§ **WORK REQUEST**:
The reply should hold only the lines below from the one with "(** The larger" to the end, each copied exactly.

= = = = =

Lemma dial_cancelled_inv t m : mg_inv m -> mg_inv (dial_cancelled t m).
Proof.
  intros HI. unfold dial_cancelled, end_handshake, clear_pending.
  destruct (mg_tasks m !! t) as [[d addresses relay_urls| |]|]; [|done..]. destruct (task_cancelled m t d); auto with manager.
Qed.

Lemma accept_begins_inv d m : mg_inv m -> mg_inv (accept_begins d m).
Proof.
  intros HI. unfold accept_begins. destruct (can_accept_connection m); [|done].
  pose proof (begin_handshake_inv d Incoming m HI). destruct (begin_handshake d Incoming m) as [[] m2]; [|done].
  cbn in *. apply mg_inv_next. by apply mg_inv_task.
Qed.

Lemma accept_registers_inv t conn m :
  (forall c, conn = Some c -> mg_conns m !! c = None) -> mg_inv m -> mg_inv (accept_registers t conn m).
Proof.
  intros Hf HI. unfold accept_registers. destruct (mg_tasks m !! t) as [[|d|]|] eqn:Et; [done| |done..].
  destruct conn as [c|]; [apply register_begins_inv; [auto with manager|by apply Hf|done]|].
  unfold accept_finished, end_handshake. rewrite Et. auto with manager.
Qed.

(** What a dial returns is a connection one of its attempts made. *)
Lemma dial_conn ua hd has_relay now finished (race : list Candidate -> list (Attempt Uuid)) addresses relay_urls scores c scores' :
  dial ua hd has_relay now finished race addresses relay_urls scores = Some (Ok c, scores') ->
  exists ts a rtt, (a, Some (c, rtt)) ∈ race ts.
Proof.
  unfold dial, dial_with_schemes. destruct (_ && _); [done|].
  destruct (direct_candidates None 0 addresses scores) as [cs sc1].
  destruct (relay_candidates ua hd relay_urls sc1) as [[rs sc2]|]; [|done]. cbn.
  match goal with |- context [first_success (race ?ts)] => destruct (first_success (race ts)) as [[[conn x] rtt]|] eqn:E end; [|done].
  intros [= <- <-]. apply first_success_Some in E as (pre & a & rest & E & _). eexists _, a, rtt. rewrite E. set_solver.
Qed.

Lemma dial_registers_inv ua hd t now finished race m :
  (forall ts a c rtt, (a, Some (c, rtt)) ∈ race ts -> mg_conns m !! c = None) ->
  mg_inv m -> mg_inv (dial_registers ua hd t now finished race m).
Proof.
  intros Hf HI. unfold dial_registers. destruct (mg_tasks m !! t) as [[d addresses relay_urls| |]|] eqn:Et; [|done..].
  unfold dial_finished, end_handshake, clear_pending. rewrite Et. cbn [mg_scores on_tasks].
  destruct (dial _ _ _ _ _ _ _ _ _) as [[[c|e] scores']|] eqn:E; [|auto 8 with manager..].
  apply dial_conn in E as (ts & a & rtt & Hin). apply register_begins_inv; [auto with manager|by eapply Hf|done].
Qed.

(** Deciding and acting with nothing in between is the whole task. *)
Lemma register_begins_acts t d c m :
  mg_tasks m !! t = None -> register_acts t (register_begins t d c true m) = end_handshake d (register_connection d c m).
Proof.
  intros Ht. unfold register_acts, register_begins. cbn [mg_tasks on_tasks]. rewrite lookup_insert_eq.
  unfold register_connection. f_equal. f_equal. destruct m. unfold on_tasks. cbn in *. f_equal. by rewrite delete_insert_id.
Qed.

Lemma dial_registers_acts ua hd t now finished race m d addresses relay_urls :
  mg_tasks m !! t = Some (Dialing d addresses relay_urls) ->
  register_acts t (dial_registers ua hd t now finished race m) = dial_finished ua hd t now finished race m.
Proof.
  intros Et. unfold dial_registers. rewrite Et. unfold dial_finished. rewrite Et. cbn [mg_scores on_tasks].
  destruct (dial _ _ _ _ _ _ _ _ _) as [[[c|e] scores']|].
  - rewrite register_begins_acts; [done|]. cbn. apply lookup_delete_eq.
  - unfold register_acts, schedule_reconnect. destruct (_ && _); cbn; by rewrite lookup_delete_eq.
  - unfold register_acts. cbn. by rewrite lookup_delete_eq.
Qed.

Lemma accept_registers_acts t conn m d :
  mg_tasks m !! t = Some (Accepting d) -> register_acts t (accept_registers t conn m) = accept_finished t conn m.
Proof.
  intros Et. unfold accept_registers, accept_finished. rewrite Et. destruct conn as [c|].
  - rewrite register_begins_acts; [done|]. cbn. apply lookup_delete_eq.
  - unfold register_acts. cbn. by rewrite lookup_delete_eq.
Qed.

Lemma mstep_inv ua hd m m' : mstep ua hd m m' -> mg_inv m -> mg_inv m'.
Proof.
  intros HS HI. destruct HS; auto with manager.
  - unfold reconnect_device, clear_pending. auto with manager.
  - by apply update_addresses_inv.
  - by apply reconnect_fires_inv.
  - by apply dial_cancelled_inv.
  - by apply dial_registers_inv.
  - by apply accept_begins_inv.
  - by apply accept_registers_inv.
  - by apply begin_handshake_inv.
  - unfold end_handshake. auto with manager.
  - by apply register_begins_inv; [auto with manager|done|].
  - unfold handle_register_incoming. destruct (cn_device k) eqn:Ed; [by apply register_begins_inv; [auto with manager|done|]|].
    by apply mg_inv_new_conn.
  - by apply register_acts_inv.
  - apply foldl_inv; auto with manager.
  - by apply cleanup_inv.
  - apply foldl_inv; [apply redial_device_inv|by apply cleanup_inv].
  - by apply mg_inv_alter.
Qed.

(** ** Properties *)

(** C22: Whatever happens in whatever order, also between the decision of a
    registration and its act, a device has at most one registered connection
    and a connection at most one device, the index by connection finds it, the
    connection is bound to that device, and no dial task has a multicast,
    unspecified or link-local address in its list of direct addresses, wherever
    they came from.  (Relay addresses are not filtered, and an unregistered
    connection may stay open.) *)
Theorem registry_sound ua hd local max_connections timeout m :
  rtc (mstep ua hd) (manager_new local max_connections timeout) m ->
  (forall d c c', registered_at m d c -> registered_at m d c' -> c = c') /\
  (forall d d' c, registered_at m d c -> registered_at m d' c -> d = d') /\
  (forall d c, registered_at m d c ->
     get_connection_by_id m c = Some c /\ mg_conns m !! c ≫= cn_device = Some d) /\
  (forall t d addresses relay_urls a, mg_tasks m !! t = Some (Dialing d addresses relay_urls) -> a ∈ addresses ->
     is_multicast (sa_ip a) = false /\ is_unspecified (sa_ip a) = false /\
     match sa_ip a with V4 os => v4_link_local os | V6 ss => v6_link_local ss end = false).
Proof.
  intros HR. assert (mg_inv m) as HI.
  { assert (mg_inv (manager_new local max_connections timeout)) as H0
      by (constructor; [done|by intros d c (n & Hn & _)|by intros d c (n & Hn & _)|done|done]).
    induction HR as [|x y z HS _ IH]; [done|]. apply IH. by eapply mstep_inv. }
  split_and!.
  - intros d c c'. by apply registered_single.
  - intros d d' c. by apply registered_device.
  - intros d c Hc. split; [|by apply (inv_device _ HI)]. unfold get_connection_by_id, device_conns.
    rewrite (inv_index _ HI _ _ Hc). cbn. destruct Hc as (nested & -> & Hc). rewrite decide_True; [done|].
    by apply elem_of_elements.
  - intros t d addresses relay_urls a Ht Ha. pose proof (inv_tasks _ HI _ _ Ht) as HF. cbn in HF.
    rewrite Forall_forall in HF. specialize (HF a Ha). unfold validate_outbound_addr in HF.
    destruct (is_multicast _), (is_unspecified _); [done..|]. by apply negb_true_iff in HF.
Qed.

(** *** Simultaneous dials *)


(** The state of connection [c] as the manager sees it. *)
Definition state_of (m : Manager) (c : Uuid) : option ConnectionState := cn_state <$> mg_conns m !! c.









(** *** Where the rules are not kept *)

Lemma get_connection_none m d : mg_connections m !! d = None -> is_connected m d = false.
Proof. intros HN. unfold is_connected, get_connection, device_conns. rewrite HN. by rewrite bool_decide_eq_false_2 by (by intros [? ?]). Qed.

Lemma get_connection_single m d c :
  mg_connections m !! d = Some {[c]} -> is_connected m d = conn_alive m c.
Proof.
  intros HN. unfold is_connected, get_connection, device_conns. rewrite HN, elements_singleton. cbn.
  destruct (conn_alive m c) eqn:E.
  - apply bool_decide_eq_true_2. rewrite decide_True by done. eauto.
  - apply bool_decide_eq_false_2. rewrite decide_False by done. by intros [? ?].
Qed.

Lemma schedule_reconnect_frame d m :
  mg_conns (schedule_reconnect d m) = mg_conns m /\ mg_connections (schedule_reconnect d m) = mg_connections m.
Proof. unfold schedule_reconnect. by destruct (_ && _). Qed.

Lemma registered_tail_connections d c m : mg_connections (registered_tail d c m) = mg_connections m.
Proof. reflexivity. Qed.

Lemma registered_tail_index d c m : mg_index (registered_tail d c m) = <[c := d]> (mg_index m).
Proof. reflexivity. Qed.

Lemma registered_tail_conns d c m : mg_conns (registered_tail d c m) = alter (bind_device d) c (mg_conns m).
Proof. reflexivity. Qed.

(** Disconnecting a device with one connection closes that one. *)
Lemma disconnect_conns d c reason m : mg_connections m !! d = Some {[c]} ->
  mg_conns (disconnect d reason m) = alter close c (mg_conns m).
Proof.
  intros Em. unfold disconnect. rewrite Em, elements_singleton.
  destruct (should_reconnect reason); [rewrite (proj1 (schedule_reconnect_frame _ _))|]; reflexivity.
Qed.

(** The larger device keeps its own dial, says the rule; yet a handshake the
    peer starts late, when that link is registered already, closes it before
    the race is looked at.  When the late handshake then fails (the peer has
    dropped it for the very link that was closed), the device is left with no
    connection, no dial and no scheduled reconnect. *)
Theorem late_handshake_drops_winner m d c k :
  mg_connections m !! d = Some {[c]} -> mg_conns m !! c = Some k -> is_alive k = true -> cn_type k = Outgoing ->
  local_smaller m d = false -> mg_handshakes m !! d = None -> can_accept_connection m = true ->
  let m' := accept_finished (mg_next m) None (accept_begins d m) in
  state_of m' c = Some CsDisconnected /\ is_connected m' d = false /\
  mg_pending m' = mg_pending m /\ mg_timers m' = mg_timers m /\ mg_handshakes m' !! d = None.
Proof.
  intros Hm Hk Ha _ _ Hh Hacc. cbv zeta. unfold accept_begins. rewrite Hacc. unfold begin_handshake.
  assert (conn_alive m c = true) as Hal by (unfold conn_alive; by rewrite Hk).
  unfold replace_connected. rewrite (get_connection_single _ _ _ Hm), Hal.
  unfold device_conns. rewrite Hm, elements_singleton. cbn [foldl]. cbn. rewrite Hh. unfold accept_finished. cbn.
  rewrite lookup_insert_eq. cbn. split.
  - unfold state_of. cbn. by rewrite lookup_alter_eq, Hk.
  - split; [apply get_connection_none; cbn; apply lookup_delete_eq|]. split; [done|]. split; [done|].
    apply lookup_delete_eq.
Qed.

= = = = =

§ **TASK RESPONSE**:
(** The larger device keeps its own dial, says the rule; yet a handshake the
    peer starts late, when that link is registered already, closes it before
    the race is looked at.  When the late handshake then fails (the peer has
    dropped it for the very link that was closed), the device is left with no
    connection, no dial and no scheduled reconnect. *)
Theorem late_handshake_drops_winner m d c k :
  mg_connections m !! d = Some {[c]} -> mg_conns m !! c = Some k -> is_alive k = true -> cn_type k = Outgoing ->
  local_smaller m d = false -> mg_handshakes m !! d = None -> can_accept_connection m = true ->
  let m' := accept_finished (mg_next m) None (accept_begins d m) in
  state_of m' c = Some CsDisconnected /\ is_connected m' d = false /\
  mg_pending m' = mg_pending m /\ mg_timers m' = mg_timers m /\ mg_handshakes m' !! d = None.
Proof.
  intros Hm Hk Ha _ _ Hh Hacc. cbv zeta. unfold accept_begins. rewrite Hacc. unfold begin_handshake.
  assert (conn_alive m c = true) as Hal by (unfold conn_alive; by rewrite Hk).
  unfold replace_connected. rewrite (get_connection_single _ _ _ Hm), Hal.
  unfold device_conns. rewrite Hm, elements_singleton. cbn [foldl]. cbn. rewrite Hh. unfold accept_finished. cbn.
  rewrite lookup_insert_eq. cbn. split.
  - unfold state_of. cbn. by rewrite lookup_alter_eq, Hk.
  - split; [apply get_connection_none; cbn; apply lookup_delete_eq|]. split; [done|]. split; [done|].
    apply lookup_delete_eq.
Qed.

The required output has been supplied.